The pirates are people. Or, at least they seem to be. Jurojin uses the latest authentication services from Apple and we try to authenticate users' GameCenter logins in order to provide a seamless account creation. The crypto is pretty standard and I'm assuming unbroken. So when I see about 30% of pirates with legit GameCenter logins, I trust that they're real. Real users, by the way, are about 90% logged into GameCenter. Pirates also seem to see apps as completely disposable. The churn is huge. The fall out rate for our tutorial is over 80% for pirates, with many not even making it more than a few steps past account creation. Some of them do seem to like the game though.
One of my hobbies (now that the game is live) is to watch the live logs and look at what players are doing.
New User. Haha, this guy died to the low level minion. Somebody opened the store and didn't buy anything. New User. Core user is training some scrolls. New User. Attempted IAP!! Wait a second...

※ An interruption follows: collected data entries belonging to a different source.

(** * Credential service of [my-fullstack-app/server.js]

    A shallow embedding of the Express server: the [users] table it creates,
    its two routes [/api/register] and [/api/login], the start-up sequence
    ([app.listen] followed by [initializeDatabase]), and the properties the
    specification states about them.

    The server talks to three collaborators that are not part of the
    repository: the PostgreSQL store (through [pg]), the [bcrypt] package and
    the Node runtime.  The store is modelled by the meaning of the three SQL
    statements the source sends, under the constraints its own DDL declares;
    [bcrypt] is a pair of section variables with the part of its contract a
    property needs stated as a hypothesis next to it. *)

From Stdlib Require Import String Ascii List ZArith Lia Bool Arith.
From Stdlib Require Import SpecFloat Sorted.
Import ListNotations.
Open Scope Z_scope.
Open Scope string_scope.

(** ** JavaScript values *)

(** The values a parsed JSON body, a result row or an error property can
    hold.  A number is an IEEE-754 double. *)
#[warnings="-register-all"]
Inductive value : Type :=
| VUndefined
| VNull
| VBool (b : bool)
| VNum (x : spec_float)
| VStr (s : string)
| VDate (ms : Z)
| VArr (items : list value)
| VObj (props : list (string * value)).
(** X13.  In the lexical fallback an item gets the score 1 when every token
    of the query is a token of its label, of its description or of one of
    its keywords. *)
Theorem fallbackScore_full_match (query : str) (it : SearchItem) :
  tokenize query <> [] ->
  (forall t, In t (tokenize query) ->
             exists part, In part (itemParts it) /\ In t (tokenize part)) ->
  fallbackScore query it = 1.
Proof.
  intros Hne Hall. unfold fallbackScore.
  assert (Hne' : newSet (tokenize query) <> []).
  { intros H. destruct (tokenize query) as [| t ts] eqn:E; [congruence |].
    assert (Hin : In t (newSet (t :: ts))) by (apply newSet_In; now left).
    rewrite H in Hin. contradiction. }
  destruct (newSet (tokenize query)) as [| t ts] eqn:Eset; [congruence |].
  cbn [length Nat.eqb]. unfold lexicalScore.
  rewrite matchScore_all_one.
  - rewrite Rplus_0_l.
    assert (Hpos : 0 < INR (length (t :: ts))) by (apply lt_0_INR; simpl; lia).
    replace (INR (length (t :: ts)) / INR (length (t :: ts))) with 1
      by (field; lra).
    apply Rmin_left. lra.
  - intros w Hw. unfold wordCredit.
    assert (Hq : In w (tokenize query)).
    { apply (proj1 (newSet_In (tokenize query) w)). rewrite Eset. exact Hw. }
    destruct (Hall w Hq) as [part [Hpart Ht]].
    assert (Hin : In w (newSet (tokenize
                                  (toLowerCase
                                     (join (lit " ") (itemParts it)))))).
    { apply newSet_In. rewrite tokenize_toLowerCase, tokenize_join.
      apply in_concat. exists (tokenize part). split; [| exact Ht].
      now apply in_map. }
    apply setHas_In in Hin. rewrite Hin. lra.
Qed.

Lemma fallbackScore_full_match_witness :
  fallbackScore (lit "Dog, dog!") dogItem = 1.
Proof.
  apply fallbackScore_full_match.
  - vm_compute. discriminate.
  - intros t Ht. exists (lit "Dog"). split; [now left |].
    vm_compute in Ht. vm_compute.
    destruct Ht as [<- | [<- | []]]; now left.
Defined.

End FallbackMore.

(** ** Cancellation and failures of the collaborator *)

(** X14.  [searchItems] with at least one item: an aborted signal makes it
    reject with an [AbortError] before anything else; when the collaborator
    rejects, an [AbortError] is passed on and every other failure is
    replaced by the lexical ranking.  With no item it returns the empty
    list, aborted or not. *)
Theorem searchItems_cancellation (client : Client) (query : str)
  (items : list SearchItem) (signal : option bool) :
  (items = [] -> searchItems client query items signal = Fulfilled [])
  /\ (items <> [] -> aborted signal = true ->
      searchItems client query items signal
      = Rejected (AbortError "Search aborted"))
  /\ (forall p e,
         items <> [] -> aborted signal = false ->
         embeddingProvider client = Some p -> initialized client = true ->
         embedMany p (query :: map itemText items) = Rejected e ->
         searchItems client query items signal
         = if isAbortError e then Rejected e
           else Fulfilled (lexicalRank query items)).
Proof.
  unfold searchItems. rewrite length_eqb_0. repeat split.
  - intros ->. reflexivity.
  - intros Hne Ha. rewrite Ha. destruct items; [congruence | reflexivity].
  - intros p e Hne Ha Hp Hi He. rewrite Ha, Hp, Hi.
    destruct items as [| it items]; [congruence |].
    unfold embeddingRank. rewrite He. reflexivity.
Qed.

Lemma searchItems_cancellation_witness :
  searchItems lexicalClient (lit "cat") [] (Some true) = Fulfilled []
  /\ searchItems lexicalClient (lit "cat") [catItem] (Some true)
     = Rejected (AbortError "Search aborted")
  /\ searchItems (mkClient (Some abortingProvider) true) (lit "cat")
       [catItem] None
     = Rejected (AbortError "The operation was aborted").
Proof.
  split; [| split].
  - apply (proj1 (searchItems_cancellation lexicalClient (lit "cat") []
                    (Some true))). reflexivity.
  - apply (proj1 (proj2 (searchItems_cancellation lexicalClient (lit "cat")
                           [catItem] (Some true)))).
    + discriminate.
    + reflexivity.
  - apply (proj2 (proj2 (searchItems_cancellation
                           (mkClient (Some abortingProvider) true)
                           (lit "cat") [catItem] None))
             abortingProvider (AbortError "The operation was aborted")).
    + discriminate.
    + reflexivity.
    + reflexivity.
    + reflexivity.
    + reflexivity.
Defined.
(** * Video management SaaS: ingestion pipeline and range-aware streaming

    A shallow embedding of
    - [services/processing.service.js]  ([simulateAISensitivityScan],
      [extractMetadata], [processVideo], [startProcessing]),
    - [config/socket.js]                ([emitProgress], [emitCompletion],
      [emitError], the connection and room handlers),
    - [controllers/upload.controller.js] ([uploadVideo], [getVideos],
      [getVideoById], [updateProcessingStatus], [deleteVideo]) and the
      routes in front of them,
    - [controllers/streaming.controller.js] ([streamVideo], [getStreamInfo]),
    - [middleware/auth.js], [middleware/tenantIsolation.js],
    - [models/Video.js]                 (the [Video] schema),
    - the progress overlay of [Dashboard.jsx] and the duration badge of
      [VideoCard.jsx],
    followed by the properties of the pipeline state machine, of the
    broadcast ordering, of the byte-range protocol and of the routes.

    Conventions.  A JavaScript number that the code obtains from [parseInt]
    is an [option Z] with [None] for [NaN]; all other numbers are integers
    in [Z].  Strings are [string]s of characters below 256, a code unit
    each.  The MongoDB collections are finite maps from document id to
    document; which strings are ObjectIds is left to the world, except
    that the id of a stored document is one.  Asynchronous functions are
    computations in the monad [Async], which threads the [World]
    (database, file system, socket hub, fault schedule), keeps a trace of
    the stores and broadcasts it makes, and may throw: what was done
    before a throw stays done, as in the source.  A run is executed to its
    end in one piece; interleavings of several runs are not modelled. *)

From Stdlib Require Import ZArith QArith Qround Ascii String List Lia.
From Stdlib Require Import DecimalString DecimalN.
From stdpp Require Import gmap strings list fin_maps.
(** C8, amended. Whatever becomes of the report, the second stage logs once
    per violation, in the order of the scan result.  The entry of a
    violation is named "a11y/" followed by its impact and carries the
    violation itself; its message is the violation id alone exactly when
    one node is affected, and the id followed by the node count in
    parentheses exactly when the count is anything else, zero included.  So
    for a violation with at least one node the count is there exactly when
    more than one node is affected. *)
Theorem report_stage_logs {Node : Type}
    (JSON_stringify : ReportPayload Node -> string)
    (reporter : Reporter) (result : ScanResult Node) :
  logs_of (fst (report_stage JSON_stringify reporter result))
  = map log_violation (violations result)
  /\ length (logs_of (fst (report_stage JSON_stringify reporter result)))
     = length (violations result)
  /\ forall violation : Violation Node,
       let n := length (nodes violation) in
       let counted :=
         ToString (violation_id violation)
           +:+ " (" +:+ pretty (Z.of_nat n) +:+ ")" in
       name (log_violation violation)
       = "a11y/" +:+ ToString (impact violation)
       /\ consoleProps (log_violation violation) = violation
       /\ (message (log_violation violation)
           = ToString (violation_id violation)
           <-> n = 1%nat)
       /\ (message (log_violation violation) = counted <-> n <> 1%nat)
       /\ ((1 <= n)%nat ->
           (message (log_violation violation) = counted <-> (1 < n)%nat)).
Proof.
  assert (Hlogs : logs_of (fst (report_stage JSON_stringify reporter result))
                  = map log_violation (violations result)).
  { unfold report_stage. cbn [fst].
    rewrite logs_of_app, logs_of_transport.
    rewrite <- (map_map log_violation Cypress_log).
    apply logs_of_Cypress_log. }
  split; [exact Hlogs |]. split; [now rewrite Hlogs, length_map |].
  intros violation n counted.
  assert (Hmsg : message (log_violation violation)
                 = if Nat.eqb n 1 then ToString (violation_id violation)
                   else counted).
  { unfold log_violation. cbn [message]. fold n.
    rewrite strict_eq_of_nat_one.
    destruct (Nat.eqb n 1); [apply append_nil_r | reflexivity]. }
  assert (Hdiffer : counted <> ToString (violation_id violation)).
  { unfold counted. intros H.
    rewrite <- (append_nil_r (ToString (violation_id violation))) in H at 2.
    apply append_cancel_l in H. discriminate H. }
  split; [reflexivity |]. split; [reflexivity |].
  rewrite Hmsg. destruct (Nat.eqb_spec n 1) as [Hn | Hn].
  - split; [now split |].
    split; [split; [intros H; now destruct Hdiffer | contradiction] |].
    intros _. split; [intros H; now destruct Hdiffer | lia].
  - split; [split; [intros H; now destruct Hdiffer | contradiction] |].
    split; [now split |].
    intros Hle. split; [lia | reflexivity].
Qed.
(** Creating a task and reading it back.  When POST /api/tasks answers 201
    for a fresh identifier, the answer is the stored task, it carries the
    fields of the request with the caller as creator, and GET
    /api/tasks/:id returns the same task to the caller. *)
Theorem created_task_can_be_fetched caller env body st :
  findById t_id (oid env) (tasks st) = None ->
  status (fst (Tasks.create caller env body st)) = 201 ->
  exists task,
    fst (Tasks.create caller env body st) = created (OneTask (Some task))
    /\ Tasks.get caller (oid env) (snd (Tasks.create caller env body st))
       = (ok (OneTask (Some task)), snd (Tasks.create caller env body st))
    /\ t_id task = oid env
    /\ t_title task = Tasks.cb_title body
    /\ t_assignedTo task = Tasks.cb_assignedTo body
    /\ t_board task = Tasks.cb_boardId body
    /\ VStr (t_project task) = Tasks.cb_projectId body
    /\ t_createdBy task = caller
    /\ t_createdAt task = now env.
Proof.
  intros Hfresh. unfold Tasks.create.
  destruct (find_ref p_id (Tasks.cb_projectId body) (projects st)) as [p|] eqn:Hp;
    simpl; [|discriminate].
  destruct (access_denied p caller) eqn:Ha; simpl; [discriminate|].
  match goal with
  | |- context [if ?b then (not_found _, _) else _] => destruct b; simpl
  end; [discriminate|].
  intros _.
  destruct (find_ref_Some _ _ _ _ Hp) as [Hv Hfind].
  set (task := mkTask (oid env) (Tasks.cb_title body) (Tasks.cb_description body)
                 (Tasks.cb_priority body) (Tasks.cb_status body) (Tasks.cb_dueDate body)
                 (Tasks.cb_boardId body) (p_id p) caller (Tasks.cb_assignedTo body)
                 (now env)).
  assert (Hsaved : findById t_id (oid env) (insert_doc task (tasks st)) = Some task)
    by (apply (findById_insert_fresh t_id task), Hfresh).
  exists task.
  destruct (Tasks.notifies_on_create (Tasks.cb_assignedTo body) caller); simpl;
    rewrite Hsaved; unfold Tasks.get; simpl; rewrite Hsaved; simpl;
    rewrite Hfind, Ha; repeat split; auto.
Qed.

Lemma created_task_can_be_fetched_witness :
  exists task,
    fst (Tasks.create "A" env1 task_for_B store1) = created (OneTask (Some task))
    /\ Tasks.get "A" "x1" (snd (Tasks.create "A" env1 task_for_B store1))
       = (ok (OneTask (Some task)), snd (Tasks.create "A" env1 task_for_B store1))
    /\ t_id task = "x1"
    /\ t_title task = VStr "Review"
    /\ t_assignedTo task = VStr "B"
    /\ t_board task = VUndefined
    /\ VStr (t_project task) = VStr "p1"
    /\ t_createdBy task = "A"
    /\ t_createdAt task = 10.
Proof.
  apply (created_task_can_be_fetched "A" env1 task_for_B store1); reflexivity.
Defined.

(** Updating a task and reading it back.  When PUT /api/tasks/:id answers
    200, the answer is the stored task with the fields patched, and GET
    /api/tasks/:id returns the same to the caller. *)
Theorem updated_task_can_be_fetched caller env id body st :
  status (fst (Tasks.update caller env id body st)) = 200 ->
  exists task,
    findById t_id id (tasks st) = Some task
    /\ fst (Tasks.update caller env id body st)
       = ok (OneTask (Some (Tasks.patch body task)))
    /\ Tasks.get caller id (snd (Tasks.update caller env id body st))
       = (ok (OneTask (Some (Tasks.patch body task))),
          snd (Tasks.update caller env id body st)).
Proof.
  unfold Tasks.update.
  destruct (findById t_id id (tasks st)) as [task|] eqn:Ht; simpl; [|discriminate].
  destruct (findById p_id (t_project task) (projects st)) as [p|] eqn:Hp;
    simpl; [|discriminate].
  destruct (access_denied p caller) eqn:Ha; simpl; [discriminate|].
  intros _. exists task. split; [reflexivity|].
  destruct (findById_Some _ _ _ _ Ht) as [Hid _].
  assert (Hsaved : findById t_id id (replace_doc t_id (Tasks.patch body task) (tasks st))
                   = Some (Tasks.patch body task)).
  { rewrite <- Hid. apply (findById_replace_doc t_id (Tasks.patch body task) task).
    simpl. rewrite Hid. exact Ht. }
  destruct (Tasks.notifies_on_update (Tasks.ub_assignedTo body) task); simpl;
    rewrite Hid, Hsaved; unfold Tasks.get; simpl; rewrite Hsaved; simpl;
    rewrite Hp, Ha; split; reflexivity.
Qed.

Lemma updated_task_can_be_fetched_witness :
  exists task,
    findById t_id "t1" (tasks store1) = Some task
    /\ fst (Tasks.update "A" env1 "t1" assign_to_B store1)
       = ok (OneTask (Some (Tasks.patch assign_to_B task)))
    /\ Tasks.get "A" "t1" (snd (Tasks.update "A" env1 "t1" assign_to_B store1))
       = (ok (OneTask (Some (Tasks.patch assign_to_B task))),
          snd (Tasks.update "A" env1 "t1" assign_to_B store1)).
Proof.
  apply (updated_task_can_be_fetched "A" env1 "t1" assign_to_B store1). reflexivity.
Defined.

So, the pirates, their tools are pretty good. The automated cracking tools seem to be sophisticated enough to attempt IAP circumvention. Seems pretty obvious: if you don't have a legit binary you can't make legit IAP transactions. But, I was a good boy and I studied instead of played. Like I said: Jurojin uses the latest auth services from Apple. And since the game is server-authoritative, all transactions must pass validation from our server code. Server code which validates receipts via a direct connection to Apple. Even if you've cracked the Jurojin binary, you're not getting the content without also reimplementing our fairly sophisticated server infrastructure. But that doesn't stop the pirates from trying.